**DATA:**
(** An id is the number [Date.now() + Math.random()]: a whole number of
    milliseconds plus a fraction in [0,1).  It is kept exactly, as a
    fixed-point number counting units of 2^-53 milliseconds.  (The rounding of
    the sum to a double moves an id by less than a millisecond and keeps the
    order of two ids taken a millisecond or more apart.) *)
Definition PRECISION : Z := 2 ^ 53.

Record LogEntry : Type := mkLog {
  id : Z;
  message : string;
  status : LogStatus
}.

(** [{...l, status: st}] *)
Definition with_status (l : LogEntry) (st : LogStatus) : LogEntry :=
  {| id := id l; message := message l; status := st |}.

(** ** The environment of a run *)

(** [Date.now() + Math.random()], with [Math.random()] given by the numerator
    [r] of a fraction over 2^53, so that it lies in [0,1). *)
Definition fresh_id (now : Z) (r : N) : Z :=
  now * PRECISION + Z.of_N r mod PRECISION.

(** [await sleep(ms)]: the timer fires [ms] milliseconds later (a negative
    delay counts as zero), or [late] milliseconds after that. *)
Definition sleep (ms : Z) (late : N) (now : Z) : Z :=
  now + Z.max 0 ms + Z.of_N late.

(** What the browser decides during one stage of a run. *)
Record Tick : Type := mkTick {
  random : N;
  late_register : N;
  late_delay : N
}.

Definition Env : Type := nat -> Tick.

(** ** The App component *)

Module App.

Record ImageData : Type := mkImage {
  url : string;
  base64 : string;
  mimeType : string;
  name : string
}.

Record State : Type := mkState {
  isAuthenticated : bool;
  logs : list LogEntry;
  isSyncing : bool;
  isSessionPersistent : bool;
  fileContent : option string;
  pastedContent : string;
  fileName : option string;
  imageData : option ImageData;
  syncCompleted : bool;
  showAnalyzer : bool;
  showUpdateModal : bool;
  snoozeUntil : option Z
}.

Definition setLogs (l : list LogEntry) (s : State) : State :=
  mkState (isAuthenticated s) l (isSyncing s) (isSessionPersistent s)
          (fileContent s) (pastedContent s) (fileName s) (imageData s)
          (syncCompleted s) (showAnalyzer s) (showUpdateModal s) (snoozeUntil s).

Definition setIsSyncing (b : bool) (s : State) : State :=
  mkState (isAuthenticated s) (logs s) b (isSessionPersistent s)
          (fileContent s) (pastedContent s) (fileName s) (imageData s)
          (syncCompleted s) (showAnalyzer s) (showUpdateModal s) (snoozeUntil s).

Definition setSyncCompleted (b : bool) (s : State) : State :=
  mkState (isAuthenticated s) (logs s) (isSyncing s) (isSessionPersistent s)
          (fileContent s) (pastedContent s) (fileName s) (imageData s)
          b (showAnalyzer s) (showUpdateModal s) (snoozeUntil s).

Definition setShowUpdateModal (b : bool) (s : State) : State :=
  mkState (isAuthenticated s) (logs s) (isSyncing s) (isSessionPersistent s)
          (fileContent s) (pastedContent s) (fileName s) (imageData s)
          (syncCompleted s) (showAnalyzer s) b (snoozeUntil s).

Definition setSnoozeUntil (t : option Z) (s : State) : State :=
  mkState (isAuthenticated s) (logs s) (isSyncing s) (isSessionPersistent s)
          (fileContent s) (pastedContent s) (fileName s) (imageData s)
          (syncCompleted s) (showAnalyzer s) (showUpdateModal s) t.

(** [addLog]: [setLogs(prevLogs => [...prevLogs, newLog])]. *)
Definition addLog (now : Z) (r : N) (m : string) (st : LogStatus) (s : State) : State :=
  setLogs (logs s ++ [mkLog (fresh_id now r) m st]) s.

(** [!!fileContent || !!pastedContent || !!imageData] *)
Definition hasData (s : State) : bool :=
  truthy_ostring (fileContent s) || truthy_string (pastedContent s)
  || match imageData s with Some _ => true | None => false end.

(** [!fileContent && !pastedContent && !imageData] *)
Definition no_payload (s : State) : bool :=
  negb (truthy_ostring (fileContent s)) && negb (truthy_string (pastedContent s))
  && negb (match imageData s with Some _ => true | None => false end).

(** *** The stage script *)

Record Step : Type := mkStep {
  msg : string;
  delay : Z;
  step_status : LogStatus
}.

(** [imageData?.name || fileName || 'Pasted Content'] *)
Definition dataName (s : State) : string :=
  or_else (option_map name (imageData s)) (or_else (fileName s) "Pasted Content").

(** [fileContent?.length || pastedContent.length] *)
Definition dataLength (s : State) : nat :=
  match fileContent s with
  | Some c => if (String.length c =? 0)%nat then String.length (pastedContent s)
              else String.length c
  | None => String.length (pastedContent s)
  end.

Definition dataSize (s : State) : string :=
  match imageData s with
  | Some _ => "Image Data"
  | None => (show_nat (dataLength s) ++ " chars")%string
  end.

Definition steps (s : State) : list Step :=
  [ mkStep "INITIALIZING PHANTOM_V RUNTIME" 1000 info;
    mkStep ("PROCESSING DATA: " ++ dataName s)%string 1000 info;
    mkStep "ESTABLISHING SECURE CONNECTION" 1500 info;
    mkStep "ANALYZING DATA STRUCTURE" 1200 info;
    mkStep "ATTEMPTING KERNEL-LEVEL SYNC" 2000 info;
    mkStep "SYNC FAILED: ACCESS RESTRICTED." 800 error;
    mkStep "FALLBACK TO PAYLOAD INJECTION" 1500 info;
    mkStep ("SUCCESS: " ++ dataSize s ++ " SYNCED.")%string 1000 success;
    mkStep "SYNC COMPLETE. STANDBY." 500 success ].

(** *** The stage loop *)

(** [currentLogs.map(l => l.id === i ? {...l, status: st} : l)] *)
Definition set_status (i : Z) (st : LogStatus) (l : list LogEntry) : list LogEntry :=
  map (fun e => if id e =? i then with_status e st else e) l.

Record Loop : Type := mkLoop {
  clock : Z;
  currentLogs : list LogEntry;
  commits : list (list LogEntry)
}.

(** The [for (const step of steps)] loop of [handleStartSync], stage number
    [k] onwards.  [commits] lists the arguments of the successive [setLogs]
    calls, each a fresh copy of [currentLogs]. *)
Fixpoint run_steps (env : Env) (k : nat) (script : list Step)
         (now : Z) (cur : list LogEntry) : Loop :=
  match script with
  | [] => mkLoop now cur []
  | step :: rest =>
      let t := env k in
      let pendingLog := mkLog (fresh_id now (random t)) (msg step) pending in
      let pushed := cur ++ [pendingLog] in
      let now1 := sleep 200 (late_register t) now in
      let mapped := set_status (id pendingLog) (step_status step) pushed in
      let now2 := sleep (delay step) (late_delay t) now1 in
      let r := run_steps env (S k) rest now2 mapped in
      mkLoop (clock r) (currentLogs r) (pushed :: mapped :: commits r)
  end.

Definition persistence_message (persistent : bool) : string :=
  if persistent then "SESSION PERSISTENCE ENABLED."
  else "SESSION PERSISTENCE DISABLED. CLEARING INPUT ON NEXT ACTION.".

(** The states [handleStartSync] commits, one per suspension point and one
    when it returns; none when the guard rejects the call. *)
Definition handleStartSync_commits (env : Env) (now : Z) (s : State) : list State :=
  if isSyncing s || no_payload s then []
  else
    let s0 := setLogs [] (setSyncCompleted false (setIsSyncing true s)) in
    let script := steps s in
    let r := run_steps env 0 script now [] in
    let during := map (fun l => setLogs l s0) (commits r) in
    let s1 := setSyncCompleted true (setLogs (currentLogs r) s0) in
    let s2 := addLog (clock r) (random (env (List.length script)))
                     (persistence_message (isSessionPersistent s)) info s1 in
    during ++ [setIsSyncing false s2].

(** The state [handleStartSync] leaves behind. *)
Definition handleStartSync (env : Env) (now : Z) (s : State) : State :=
  last (handleStartSync_commits env now s) s.

(** *** The run, stage by stage

    A description of what a run is to commit, to compare the loop with: the
    entries of the stages in their final form, and the contents of the log
    store after each step of each stage. *)

(** The clock at which the stage after [step] starts. *)
Definition after_stage (t : Tick) (step : Step) (now : Z) : Z :=
  sleep (delay step) (late_delay t) (sleep 200 (late_register t) now).

Fixpoint end_clock (env : Env) (k : nat) (script : list Step) (now : Z) : Z :=
  match script with
  | [] => now
  | step :: rest => end_clock env (S k) rest (after_stage (env k) step now)
  end.

(** One entry per stage, in script order, bearing the scripted status. *)
Fixpoint stage_entries (env : Env) (k : nat) (script : list Step) (now : Z)
  : list LogEntry :=
  match script with
  | [] => []
  | step :: rest =>
      mkLog (fresh_id now (random (env k))) (msg step) (step_status step)
      :: stage_entries env (S k) rest (after_stage (env k) step now)
  end.

(** Each entry of [todo] in turn is appended as pending and then replaced, in
    place, by its final form; the entries before it stay as they are. *)
Fixpoint stage_commits (done todo : list LogEntry) : list (list LogEntry) :=
  match todo with
  | [] => []
  | e :: rest =>
      (done ++ [with_status e pending]) :: (done ++ [e])
      :: stage_commits (done ++ [e]) rest
  end.

Definition view (e : LogEntry) : string * LogStatus := (message e, status e).

Definition step_view (st : Step) : string * LogStatus := (msg st, step_status st).

Definition LogEntry_eqb (a b : LogEntry) : bool :=
  (id a =? id b) && (message a =? message b)%string
  && LogStatus_eqb (status a) (status b).

(** Whether some state of [trace] shows [e] with status pending. *)
Definition was_pending (e : LogEntry) (trace : list State) : bool :=
  existsb (fun c => existsb (LogEntry_eqb (with_status e pending)) (logs c)) trace.

(** The entry [addLog] appends when the loop is over. *)
Definition trailing_entry (env : Env) (now : Z) (s : State) : LogEntry :=
  mkLog (fresh_id (end_clock env 0 (steps s) now) (random (env (List.length (steps s)))))
        (persistence_message (isSessionPersistent s)) info.

(** *** The update check *)

Definition UPDATE_CHECK_INTERVAL : Z := 10 * 60 * 1000.

(** What [fetch(GITHUB_REPO_URL)] comes to: a rejected promise, or a response
    with its status and the [sha] field of its JSON body. *)
Inductive FetchResult : Type :=
  | NetworkError
  | Response (status : Z) (sha : string).

(** [response.ok] *)
Definition ok (status : Z) : bool := (200 <=? status) && (status <=? 299).

Inductive Effect : Type :=
  | Fetch        (* the request to the revision endpoint *)
  | RaiseModal   (* setShowUpdateModal(true) *)
  | PlayAlert    (* audioRef.current.play() *)
  | ConsoleError.

Definition Effect_eqb (a b : Effect) : bool :=
  match a, b with
  | Fetch, Fetch | RaiseModal, RaiseModal | PlayAlert, PlayAlert
  | ConsoleError, ConsoleError => true
  | _, _ => false
  end.

(** The number of notifications among the effects of a check. *)
Definition notifications (l : list Effect) : nat :=
  List.length (filter (Effect_eqb RaiseModal) l).

(** [sessionStorage], as far as the component uses it: the item
    [currentCommitSha]. *)
Definition Storage : Type := option string.

Record Checked : Type := mkChecked {
  state : State;
  storage : Storage;
  effects : list Effect
}.

(** [snoozeUntil && Date.now() < snoozeUntil] *)
Definition snoozed (now : Z) (s : State) : bool :=
  match snoozeUntil s with
  | Some t => negb (t =? 0) && (now <? t)
  | None => false
  end.

(** The [<audio>] element is mounted by the authenticated render only. *)
Definition alert (s : State) : list Effect :=
  if isAuthenticated s then [PlayAlert] else [].

Definition checkForUpdates (now : Z) (res : FetchResult)
           (stored : Storage) (s : State) : Checked :=
  if snoozed now s then mkChecked s stored []
  else
    match res with
    | NetworkError => mkChecked s stored [Fetch; ConsoleError]
    | Response st latestCommitSha =>
        if negb (ok st) then mkChecked s stored [Fetch; ConsoleError]
        else
          match stored with
          | Some currentCommitSha =>
              if negb (truthy_string currentCommitSha)
              then mkChecked s (Some latestCommitSha) [Fetch]
              else if negb (currentCommitSha =? latestCommitSha)%string
              then mkChecked (setShowUpdateModal true s) stored
                             (Fetch :: RaiseModal :: alert s)
              else mkChecked s stored [Fetch]
          | None => mkChecked s (Some latestCommitSha) [Fetch]
          end
    end.

Definition handleSnooze (now : Z) (minutes : Z) (s : State) : State :=
  setShowUpdateModal false (setSnoozeUntil (Some (now + minutes * 60 * 1000)) s).

End App.

(** ** The DataAnalyzer component *)

Module DataAnalyzer.

(** A parsed JSON value.  An object keeps its members in source order. *)
#[local] Unset Elimination Schemes.
Inductive json : Type :=
  | JNull
  | JBool (b : bool)
  | JNumber (q : Q)
  | JString (s : string)
  | JArray (items : list json)
  | JObject (members : list (string * json)).
#[local] Set Elimination Schemes.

**WHAT IS BEING ASKED:** Only the number is needed: count the lines of the material that include "when".

**REPLY TO THE TASK:** 2